Personal information
- Date of birth: 11 September 1935
- Place of birth: Zătreni, Romania
- Date of death: 19 April 2021 (aged 85)
- Place of death: Bucharest, Romania
- Height: 1.74 m (5 ft 9 in)
- Position: Forward

Senior career*
- Years: Team / Apps / (Gls)
- 1960: Granitul București
- 1961–1964: Progresul București / 88 / (29)
- 1965–1966: Siderurgistul Galați / 18 / (11)
- 1966–1967: Metalurgistul București
- Total:  / 106 / (40)

International career
- 1962: Romania / 3 / (2)

= Marin Voinea =

Romanian footballer (1935–2021)

Marin Voinea (11 September 1935 – 19 April 2021) was a Romanian footballer who played as a forward.

==Club career==
Voinea, nicknamed "Cărămidă" (Brick), was born on 11 September 1935 in Zătreni, Romania and began playing football in 1960 at Divizia C club Granitul București. Shortly afterwards he moved to Progresul București where he made his Divizia A debut on 9 April 1961 under coach Ioan Lupaș in a 1–0 away loss to Minerul Lupeni.
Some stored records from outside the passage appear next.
(** A stock dictionary all of whose numbers are within the range. *)
Definition stock (d : gmap Z Z) : Prop :=
  forall product_id q, d !! product_id = Some q -> Z.abs q < limit.

(** Stock rows whose quantities stay within the range however they are
    added up. *)
Definition rows (stocks : list Stock.t) : Prop :=
  foldr Z.add 0 (map (fun stock => Z.abs (Stock.quantity stock)) stocks) < limit.

(** What the WMS reports for a product is within the range. *)
Definition reports (check_stock : Z -> Z) : Prop :=
  forall product_id, Z.abs (check_stock product_id) < limit.

(** Orders that ask for no negative quantity. *)
Definition asked (orders : list FulfillmentOrder.t) : Prop :=
  Forall (fun order =>
            Forall (fun item => 0 <= Item.quantity item)
                   (FulfillmentOrder.items order)) orders.

(** Orders whose quantities are within the range. *)
Definition quantities (orders : list FulfillmentOrder.t) : Prop :=
  Forall (fun order =>
            Forall (fun item => Z.abs (Item.quantity item) < limit)
                   (FulfillmentOrder.items order)) orders.

End Exact.

(** The stock rows the planners count. *)
Module Rows.

(** A row in a zone allowed for picking. *)
Definition pickable (stock : Stock.t) : bool :=
  in_Z (Stock.zone_id stock) config.WAREHOUSE_ZONES_ALLOWED_FOR_PICKING.

(** The pickable rows of a product. *)
Definition of_product (product_id : Z) (stocks : list Stock.t) : list Stock.t :=
  List.filter (fun stock => pickable stock && (Stock.product_id stock =? product_id))
              stocks.

Definition total (rows : list Stock.t) : Z :=
  foldr Z.add 0 (map Stock.quantity rows).

(** The shelf of a row: the first characters of its location code. *)
Definition shelf (stock : Stock.t) : string :=
  PulpoShelvesIndexCreator.take_chars config.SHELF_NAME_LENGTH (Stock.code stock).

(** A product is listed on a shelf of the index. *)
Definition listed (index : list (string * list Z)) (shelf_code : string)
    (product_id : Z) : Prop :=
  exists products, In (shelf_code, products) index /\ In product_id products.

End Rows.

(** How the separator sorts the stream. *)
Module Separated.

(** The order passes the two checks at the head of the loop. *)
Definition admitted (stock : gmap Z Z) (order : FulfillmentOrder.t) : bool :=
  shared_functions.check_order_suitability order
  && PulpoSeparator.check_availability_locally stock (FulfillmentOrder.items order).

(** Neither a Partnerkunde order, nor of raised priority, nor a pallet. *)
Definition ordinary (order : FulfillmentOrder.t) : bool :=
  negb (in_str (FulfillmentOrder.channel order) config.PARTNERKUNDE_SALES_CHANNELS)
  && negb (config.NORMAL_PRIORITY_VALUE <? FulfillmentOrder.priority order)
  && negb (PyFloat.geb (shared_functions.extract_size order) config.PALETTE_LABEL_SHARE
           || in_Z (FulfillmentOrder.shipping_method_id order)
                   config.SPECIAL_SHIPPING_METHODS).

(** [is_order_prio] returns, with this answer. *)
Definition priority_is (now : Clock.t) (prio : bool) (order : FulfillmentOrder.t) : bool :=
  match shared_functions.is_order_prio now order with
  | Some answer => Bool.eqb prio answer
  | None => false
  end.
He scored a personal record of 14 goals which helped the club finish in third place in the 1961–62 season. In the same season he played in both legs of the 2–1 aggregate loss to Leixões in the preliminary round of the European Cup Winners' Cup. In the middle of the 1964–65 season, Voinea left Progresul to join Divizia B club, Siderurgistul Galați which he helped earn promotion to the first league. In the following season he made his last Divizia A appearance on 12 June 1966 in Siderurgistul's 4–1 away loss to Universitatea Cluj, totaling 106 matches with 40 goals in the competition. Voinea ended his career one year later at Divizia B club Metalurgistul București.

==International career==
Voinea played three games for Romania, making his debut on 30 September 1962, scoring two goals under coach Constantin Teașcă in a 4–0 friendly victory against Morocco. His last appearance for the national team occurred on 1 November 1962 in a 6–0 loss to Spain in the 1964 European Nations' Cup qualifiers.

===International goals===
Scores and results list Romania's goal tally first, score column indicates score after each Voinea goal.

List of international goals scored by Marin Voinea
| # | Date | Venue | Cap | Opponent | Score | Result | Competition |
| 1 | 30 September 1962 | 23 August Stadium, București, Romania | 1 | Morocco | 1–0 | 4–0 | Friendly |
| 2 | 4–0 |

==Personal life==
His nephew, Marcel Răducanu, was also a footballer.

==Death==
Voinea died on 19 April 2021 at the age of 85.